Lima hal yang perlu Anda ketahui tentang Hadoop v. Apache Spark

Dengarkan setiap percakapan tentang big data, dan Anda mungkin akan mendengar menyebutkan Hadoop atau Apache Spark. Berikut sekilas tentang apa yang mereka lakukan dan bagaimana perbandingannya.

1: Mereka melakukan hal yang berbeda. Hadoop dan Apache Spark adalah kerangka kerja data besar, tetapi keduanya tidak memiliki tujuan yang sama. Hadoop pada dasarnya adalah infrastruktur data terdistribusi: Hadoop mendistribusikan koleksi data besar-besaran di beberapa node dalam sekelompok server komoditas, yang berarti Anda tidak perlu membeli dan memelihara perangkat keras khusus yang mahal. Itu juga mengindeks dan melacak data itu, memungkinkan pemrosesan dan analitik data besar jauh lebih efektif daripada sebelumnya. Spark, di sisi lain, adalah alat pemrosesan data yang beroperasi pada kumpulan data terdistribusi tersebut; itu tidak melakukan penyimpanan terdistribusi.
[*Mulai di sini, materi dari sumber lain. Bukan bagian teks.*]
(* ===== verification/SingleThread.v ===== *)
(** * Threads on cores that run one thread each

    src/kernel/pm/thread/singlethread.c, the variant of the thread system for cores that
    do not support multithreading: thread [i] of the table runs on core [i].  The state is
    the one of ThreadBase, without a scheduling queue and stacks; the exit values are the
    ones of common.c.  [thread_create] starts the core of the new thread after it has
    released the lock of the table, and [thread_exit] resets its core after that, so that
    the steps of several cores interleave there.

    In every interleaving the table is consistent: each core finds its own thread,
    identifiers are unique, the threads are counted, and a thread that sleeps in
    [thread_join] waits for a thread of the table or for one whose creation failed. *)

From S2P Require Import Prelude.
From S2P Require Import Hlib.
From S2P Require Import ThreadBase.
From S2P Require Import Cond.
From S2P Require Import CondSpec.
From S2P Require Import Thread.
From S2P Require Import ThreadSpec.

Open Scope Z_scope.

Module Single.

(** The calls of the HAL with which a core gives itself up. *)
Class CoreReset `{CoreHw} := {
  core_release : Z -> cores -> Z * cores;
  core_reset : Z -> cores -> cores;
}.

Section single.
Context `{H : Hlib} `{C : CoreHw} `{R : !CoreReset}.

Definition SYS_THREAD_MAX : Z := 1.
Definition THREAD_MAX : Z := CORES_NUM - SYS_THREAD_MAX.
Definition KTHREAD_MAX : Z := SYS_THREAD_MAX + THREAD_MAX.
Definition KTHREAD_EXIT_VALUE_NUM : Z := 3 * KTHREAD_MAX.

Definition thread_save_retval (retval : Z) (leaving : Z) : K tm unit :=
  if retval =? 0 then mret tt else
  h ← thread_read leaving;
  n ← kgets next_exit_value;
  l ← kgets exit_values;
  _ ← kunwrap (aget l n);
  kmodify (tm_set_exits (aset n (ExitValue (tid h) retval) l) (Z.rem (n + 1) KTHREAD_EXIT_VALUE_NUM)).

Definition thread_get_curr (me : Z) : K tm (option Z) :=
  kgets (fun s => search (fun h => coreid h =? me) (threads s)).

Definition thread_not_started (h : thread) : bool := bool_decide (state h = THREAD_NOT_STARTED).

(** The loop starts at 1. *)
Definition thread_alloc : K tm (option Z) :=
  o ← kgets (fun s => search_from thread_not_started 1 (tail (threads s)));
  match o : option Z with
  | None => mret None
  | Some i =>
      thread_update i (fun h => set_state THREAD_STARTED (set_coreid i h));;
      kmodify (fun s => tm_set_nthreads (nthreads s + 1) s);;
      mret (Some i)
  end.

Definition thread_free (t : Z) : K tm unit :=
  KASSERT (0 <=? t);;
  KASSERT (t <=? KTHREAD_MAX - 1);;
  thread_update t (fun h => set_tid KTHREAD_NULL_TID (set_state THREAD_NOT_STARTED (set_coreid (-1) h)));;
  kmodify (fun s => tm_set_nthreads (nthreads s - 1) s).

Definition thread_get (tid' : Z) : K tm (option Z) :=
  KASSERT (KTHREAD_NULL_TID <? tid');;
  kgets (fun s => search (fun h => tid h =? tid') (threads s)).

(** ** Termination *)

(** [thread_exit] but for the reset of the core, which is the next step of the core. *)
Definition thread_exit_release (me retval : Z) : K tm unit :=
  r ← kgets (fun s => core_release me (tm_cores s));
  kmodify (tm_set_cores (snd r));;
  KASSERT (fst r =? 0);;
  c ← thread_get_curr me;
  curr ← deref c;
  h ← thread_read curr;
  let mycoreid := coreid h in
  lock_threads;;
  thread_save_retval retval curr;;
  thread_free curr;;
  cond_broadcast (join_cv mycoreid) (set_join_cv mycoreid);;
  unlock_threads.

Definition thread_exit (me retval : Z) : K tm unit :=
  thread_exit_release me retval;;
  kmodify (fun s => tm_set_cores (core_reset me (tm_cores s)) s).

(** ** Creation *)

(** Up to the release of the lock: the error, or the new thread and its identifier. *)
Definition create_begin (entry a : Z) : K tm (Z + Z * Z) :=
  KASSERT (negb (entry =? 0));;
  lock_threads;;
  o ← thread_alloc;
  match o : option Z with
  | None => unlock_threads;; mret (inl (err EAGAIN))
  | Some i =>
      _tid ← kgets next_tid;
      kmodify (tm_set_next_tid (_tid + 1));;
      thread_update i (fun h => Thread _tid (coreid h) THREAD_RUNNING a entry (ctx h) None);;
      unlock_threads;;
      mret (inr (i, _tid))
  end.

(** One attempt to start the core of thread [i]. *)
Definition create_trial (i : Z) : K tm Z :=
  h ← thread_read i;
  r ← kgets (fun s => core_start (coreid h) (tm_cores s));
  kmodify (tm_set_cores (snd r));;
  mret (fst r).

(** [do ... while (ret == -EBUSY && ntrials < THREAD_CREATE_NTRIALS)] *)
Fixpoint create_start (i : Z) (trials : nat) : K tm Z :=
  match trials with
  | O => mret (err EBUSY)
  | S n =>
      ret ← create_trial i;
      if (ret =? err EBUSY) && negb (Nat.eqb n 0) then create_start i n else mret ret
  end.

Definition create_rollback (i : Z) : K tm unit :=
  lock_threads;; thread_free i;; unlock_threads.

(** The result and the identifier that is stored through [tid]. *)
Definition thread_create (entry a : Z) : K tm (Z * option Z) :=
  r ← create_begin entry a;
  match r : Z + Z * Z with
  | inl e => mret (e, None)
  | inr (i, _tid) =>
      ret ← create_start i (Z.to_nat THREAD_CREATE_NTRIALS);
      (if negb (ret =? 0) then create_rollback i else mret tt);;
      mret (ret, Some _tid)
  end.

(** ** Joining *)

(** [thread_join] up to the point where it sleeps until thread [i] terminates ([inl i]), or
    does not have to. *)
Definition thread_join_begin (me tid' : Z) : K tm (Z + unit) :=
  KASSERT (KTHREAD_NULL_TID <? tid');;
  c ← thread_get_curr me;
  curr ← deref c;
  h ← thread_read curr;
  KASSERT (negb (tid' =? tid h));;
  KASSERT (negb (tid' =? KTHREAD_MASTER_TID));;
  lock_threads;;
  o ← thread_get tid';
  match o : option Z with
  | None => mret (inr tt)
  | Some i =>
      hi ← thread_read i;
      if decide (state hi = THREAD_RUNNING) then
        cond_wait_begin (join_cv (coreid hi)) (set_join_cv (coreid hi)) curr unlock_threads;;
        mret (inl i)
      else mret (inr tt)
  end.

(** The rest, with the lock held: the result, and the exit value if it is stored. *)
Definition thread_join_end (tid' : Z) : K tm (Z * option Z) :=
  n ← kgets next_tid;
  r ← (if tid' <? n then v ← thread_search_retval tid'; mret (0, Some v) else mret (err EINVAL, None));
  unlock_threads;;
  mret r.

End single.
End Single.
2: Anda dapat menggunakan salah satu tanpa yang lain. Hadoop tidak hanya menyertakan komponen penyimpanan, yang dikenal sebagai Sistem File Terdistribusi Hadoop, tetapi juga komponen pemrosesan yang disebut MapReduce, jadi Anda tidak memerlukan Spark untuk menyelesaikan pemrosesan Anda. Sebaliknya, Anda juga bisa menggunakan Spark tanpa Hadoop. Spark tidak datang dengan sistem manajemen filenya sendiri, jadi itu perlu diintegrasikan dengan satu - jika bukan HDFS, maka platform data berbasis cloud lainnya. Spark dirancang untuk Hadoop, namun, banyak yang setuju bahwa keduanya lebih baik jika digabungkan.

3: Spark lebih cepat.Spark umumnya jauh lebih cepat daripada MapReduce karena caranya memproses data. Saat MapReduce beroperasi dalam beberapa langkah, Spark beroperasi pada seluruh kumpulan data dalam satu gerakan. "Alur kerja MapReduce terlihat seperti ini: membaca data dari cluster, melakukan operasi, menulis hasil ke cluster, membaca data yang diperbarui dari cluster, melakukan operasi berikutnya, menulis hasil selanjutnya ke cluster, dll.," Jelas Kirk Borne, ilmuwan data utama di Booz Allen Hamilton. Spark, di sisi lain, menyelesaikan operasi analitik data penuh dalam memori dan hampir secara real-time: "Membaca data dari cluster, melakukan semua operasi analitik yang diperlukan, menulis hasil ke cluster, selesai," kata Borne. Spark bisa 10 kali lebih cepat daripada MapReduce untuk pemrosesan batch dan hingga 100 kali lebih cepat untuk analitik dalam memori, katanya.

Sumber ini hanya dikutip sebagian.